It is premature to write his obituary just yet - he still thinks he can carry on into next year, though my guess is that he will be gone within weeks - but I am too eager not to get stuck in now.
What I particularly hate about him is not Iraq, bad as that is, or his creeping privatization of everything the Tories never got round to, or his sponsoring of schools in which religious fanatics can teach nonsense like creationism, and persecute queer pupils, or his failure properly to reform constitutional matters that he promised to and either avoided - as with electoral reform - or messed up - as with the House of Lords. After all, there are some positive things his governments did which make up for a lot, though not for Iraq - the minimum wage, civil partnerships, increased rights for the trans community, a general feeling that minorities were to be respected and treated as equals that was refreshing after years of the Tories.
What I particularly hate is the way he seduced a lot of people, who had started off as idealists with some sort of commitment to social justice into becoming his accomplices.
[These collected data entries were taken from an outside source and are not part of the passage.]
(** * Task Management API (task-management-api/main.py)

    A shallow embedding of the three request handlers of [main.py] and of the
    request binding that their decorators and signatures ask the web framework
    to perform, followed by the properties of the service.

    Layout:
    - [Py]: the Python values the handlers build (dict and list literals,
      [str] of an integer, the [or] operator on an optional string);
    - the handlers [get_welcome_message], [get_task_by_id], [search_tasks];
    - the routes of [app] and the binding of path and query parameters;
    - the handler bodies as expressions, evaluated where a clock, a random
      generator and module-level variables can be read;
    - the properties. *)

From Stdlib Require Import ZArith String Ascii List Bool.
From Stdlib Require Import Decimal DecimalString DecimalZ DecimalPos.
From Stdlib Require Import PrimFloat.
From stdpp Require Import gmap strings.

Local Open Scope Z_scope.
Local Open Scope string_scope.

(* ===================================================================== *)
(** ** Python values *)
(* ===================================================================== *)

Module Py.

(** The values the handlers return: [None], integers (unbounded, as in
    Python), floats (binary64), strings, lists and dicts.  A dict literal
    keeps its keys in the order they are written. *)
#[warnings="-register-all"] Inductive value : Type :=
| VNone
| VInt (n : Z)
| VFloat (x : float)
| VStr (s : string)
| VList (xs : list value)
| VDict (items : list (string * value)).

(** [d[k]] on an association list of items; the first binding wins (the
    dict literals below have no repeated key). *)
Fixpoint lookup_item (k : string) (items : list (string * value)) : option value :=
  match items with
  | [] => None
  | (k', v) :: rest => if String.eqb k k' then Some v else lookup_item k rest
  end.

(** [v[k]]: defined on dicts only. *)
Definition get (k : string) (v : value) : option value :=
  match v with
  | VDict items => lookup_item k items
  | _ => None
  end.

(** [len(v)] of a list. *)
Definition len (v : value) : option nat :=
  match v with
  | VList xs => Some (length xs)
  | _ => None
  end.

(** A path of keys into nested dicts: [v[k1][k2]...]. *)
Fixpoint get_path (ks : list string) (v : value) : option value :=
  match ks with
  | [] => Some v
  | k :: rest => match get k v with
                 | Some v' => get_path rest v'
                 | None => None
                 end
  end.
Lemma shape0_run a σ ncols rows :
  heap σ !! a = Some (Arr2 ncols rows) → shape0 a σ = (Ok (length rows), σ).
Proof. intros Hv. unfold shape0. by rewrite (bind_ok _ _ _ _ _ (load_run _ _ _ Hv)). Qed.

Lemma shape1_run a σ ncols rows :
  heap σ !! a = Some (Arr2 ncols rows) → shape1 a σ = (Ok ncols, σ).
Proof. intros Hv. unfold shape1. by rewrite (bind_ok _ _ _ _ _ (load_run _ _ _ Hv)). Qed.

Lemma broadcast_same {A} n (vals : list A) σ :
  length vals = n → broadcast n vals σ = (Ok vals, σ).
Proof. intros Hn. unfold broadcast. by rewrite decide_True. Qed.

Lemma getitem_row_slice_run a i lo hi σ ncols rows r :
  heap σ !! a = Some (Arr2 ncols rows) → rows !! i = Some r →
  getitem_row_slice a i lo hi σ = (Ok (py_slice lo hi r), σ).
Proof.
  intros Hv Hr. unfold getitem_row_slice.
  rewrite (bind_ok _ _ _ _ _ (load_run _ _ _ Hv)). by rewrite Hr.
Qed.

Lemma setitem_row_slice_run a i lo hi vals σ ncols rows r :
  heap σ !! a = Some (Arr2 ncols rows) → rows !! i = Some r →
  length vals = py_slice_len lo hi (length r) →
  setitem_row_slice a i lo hi vals σ
  = (Ok (), set_heap (<[a:=Arr2 ncols (<[i:=py_slice_set lo hi r vals]> rows)]> (heap σ)) σ).
Proof.
  intros Hv Hr Hlen. unfold setitem_row_slice.
  rewrite (bind_ok _ _ _ _ _ (load_run _ _ _ Hv)). rewrite Hr.
  by rewrite (bind_ok _ _ _ _ _ (broadcast_same _ _ _ Hlen)).
Qed.

Lemma np_empty_run (n ncols : Z) σ :
  (0 ≤ n)%Z → (0 ≤ ncols)%Z →
  np_empty (n, ncols) σ
  = (Ok (fresh (dom (heap σ))),
     set_heap (<[fresh (dom (heap σ)):=
                   Arr2 (Z.to_nat ncols) (uninit_rows σ (Z.to_nat n) (Z.to_nat ncols))]>
                 (heap σ)) σ).
Proof. intros Hn Hc. unfold np_empty; simpl. by rewrite decide_True. Qed.

Lemma uninit_rows_length σ n ncols : length (uninit_rows σ n ncols) = n.
Proof. unfold uninit_rows. by rewrite length_map, length_seq. Qed.

Lemma uninit_rows_wf σ n ncols :
  Forall (λ r, length r = ncols) (uninit_rows σ n ncols).
Proof.
  unfold uninit_rows. apply Forall_map, Forall_forall. intros i _; simpl.
  by rewrite length_map, length_seq.
Qed.

Lemma fresh_lookup σ : heap σ !! fresh (dom (heap σ)) = None.
Proof. apply not_elem_of_dom, is_fresh. Qed.

Lemma fresh_ne σ a v : heap σ !! a = Some v → a ≠ fresh (dom (heap σ)).
Proof. intros Ha ->. by rewrite fresh_lookup in Ha. Qed.

Lemma py_slice_all {A} (l : list A) : py_slice 0 None l = l.
Proof. unfold py_slice; simpl. by rewrite Nat.sub_0_r, firstn_all. Qed.

Lemma py_slice_len_all n : py_slice_len 0 None n = n.
Proof. unfold py_slice_len; simpl. lia. Qed.

Lemma py_slice_set_all {A} (l vals : list A) : py_slice_set 0 None l vals = vals.
Proof.
  unfold py_slice_set; simpl. rewrite drop_all. by rewrite app_nil_r.
Qed.

End run.

(** ** The maximum and its first occurrence *)

Section maximum.
Context {T : Type} `{DTypeOrder T}.
Implicit Types (x y m : T) (l fit : list T).

Lemma dleb_refl x : dleb x x = true.
Proof. by destruct (dleb_total x x). Qed.

Lemma deqb_refl x : deqb x x = true.
Proof. by rewrite deqb_leb, dleb_refl. Qed.

Lemma np_maximum_l x y : dleb x (np_maximum x y) = true.
Proof.
  unfold np_maximum. destruct (dleb y x) eqn:Hyx; [apply dleb_refl|].
  by destruct (dleb_total x y) as [?|Hc]; [|rewrite Hc in Hyx].
Qed.

Lemma np_maximum_r x y : dleb y (np_maximum x y) = true.
Proof. unfold np_maximum. destruct (dleb y x) eqn:Hyx; [done|apply dleb_refl]. Qed.

Lemma list_max_ge_init l x : dleb x (list_max x l) = true.
Proof.
  revert x. induction l as [|y l IH]; intros x; simpl; [apply dleb_refl|].
  eapply dleb_trans; [apply np_maximum_l|apply IH].
Qed.

Lemma list_max_ge l x y : y ∈ l → dleb y (list_max x l) = true.
Proof.
  revert x. induction l as [|z l IH]; intros x; [by inversion 1|].
  intros [->|Hy]%elem_of_cons; simpl.
  - eapply dleb_trans; [apply np_maximum_r|apply list_max_ge_init].
  - by apply IH.
Qed.

Lemma list_max_elem l x : list_max x l ∈ x :: l.
Proof.
  revert x. induction l as [|z l IH]; intros x; simpl; [set_solver|].
  specialize (IH (np_maximum x z)). apply elem_of_cons in IH as [Heq|Hin].
  - fold (list_max (np_maximum x z) l). rewrite Heq. unfold np_maximum.
    destruct (dleb z x); set_solver.
  - fold (list_max (np_maximum x z) l). set_solver.
Qed.

(** On a vector that is not empty the selection finds an index: that of an
    element which every element is below, and below which no index holds
    an element equal to it. *)
Lemma first_max_spec fit :
  fit ≠ [] →
  ∃ i x, first_max fit = Some i ∧ fit !! i = Some x
    ∧ (∀ j y, fit !! j = Some y → dleb y x = true)
    ∧ (∀ j y, fit !! j = Some y → deqb y x = true → i ≤ j).
Proof.
  destruct fit as [|x0 l]; [done|intros _]. unfold first_max.
  set (m := list_max x0 l).
  assert (Hub : ∀ y, y ∈ x0 :: l → dleb y m = true).
  { intros y [->|Hy]%elem_of_cons; [apply list_max_ge_init|by apply list_max_ge]. }
  destruct (list_find (λ y, deqb y m) (x0 :: l)) as [[i x]|] eqn:Hfind.
  - apply list_find_Some in Hfind as (Hi & Hx & Hmin).
    apply Is_true_true in Hx. rewrite deqb_leb in Hx.
    apply andb_true_iff in Hx as [Hxm Hmx].
    exists i, x. split_and!; [done|done| |].
    + intros j y Hj. eapply dleb_trans; [|exact Hmx].
      apply Hub. by eapply list_elem_of_lookup_2.
    + intros j y Hj Hyx. destruct (decide (i ≤ j)) as [|Hlt]; [done|].
      exfalso. apply (Hmin j y Hj); [lia|]. apply Is_true_true.
      rewrite deqb_leb in Hyx |- *. apply andb_true_iff in Hyx as [Hyx Hxy].
      apply andb_true_iff. split; eapply dleb_trans; eauto.
  - exfalso. apply list_find_None in Hfind.
    eapply Forall_forall in Hfind; [|apply list_max_elem].
    apply Hfind. apply Is_true_true. apply deqb_refl.
Qed.
(** * generate-android-icons.py: a shallow embedding

    The script reads [assets/icon.png], writes five launcher-icon densities
    (square and round variant) under the Android resource tree, and copies a
    few XML resources.  The state threaded through the program is

    - the file system: a finite map from absolute paths (lists of path
      components) to directory or file entries; files carry their
      modification time, so that [shutil.copy2] preserving metadata and
      [Image.save] stamping a new time can be told apart;
    - the Python heap of Pillow image objects, indexed by object identity;
      an object opened with [Image.open] is lazy until [load] decodes it;
    - the lines printed on standard output.

    Python exceptions are an explicit error result that keeps the state
    reached when the exception was raised ([Exc]).  The numeric kernels of
    Pillow (resampling filters, mode conversion, ellipse rasterisation) are
    section variables: the program only chooses their arguments. *)

From stdpp Require Import base gmap strings list.
From Stdlib Require Import ZArith Lia.

Open Scope Z_scope.

(** ** Pillow data *)

Inductive mode :=
  | mode_1 | mode_L | mode_P | mode_RGB | mode_RGBA | mode_CMYK | mode_YCbCr
  | mode_LAB | mode_HSV | mode_I | mode_F | mode_LA | mode_PA | mode_RGBX
  | mode_RGBa | mode_La | mode_I16.

#[global] Instance mode_eq_dec : EqDecision mode.
Proof. intros x y. unfold Decision. decide equality. Defined.

(** [Image.Resampling] *)
Inductive resampling := NEAREST | BOX | BILINEAR | HAMMING | BICUBIC | LANCZOS.

(** A pixel is the list of its band values; an image's pixels are a
    function of the column and the row. *)
Definition pixel := list Z.
Definition pixels := Z -> Z -> pixel.

(** Contents of a file.  [Encoded m w h body] is a file Pillow identifies
    from its header (mode [m], size [w] x [h]); [body] is the decoded pixel
    data, or [None] when the data stream is corrupt or truncated (the header
    parses but decoding fails).  [Raw s] is any other file (text, XML, data
    no Pillow plugin recognises). *)
Inductive blob :=
  | Encoded (m : mode) (w h : Z) (body : option pixels)
  | Raw (s : string).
One of the reasons why I let my membership of the Labour Party lapse long before the 97 election was Clause Four, not because I was a fanatical devotee of the sort of nationalisation it had often meant, but because its abolition was a way in which he could stick two fingers up at the Labour past and make most members of the Labour party sign up for his doing so. He implied that a vote against him on this was a vote against beating the Tories and people persuaded themselves that going along with what he wanted was the right thing. It set a pattern of compliance which was an early step on the road to Baghdad.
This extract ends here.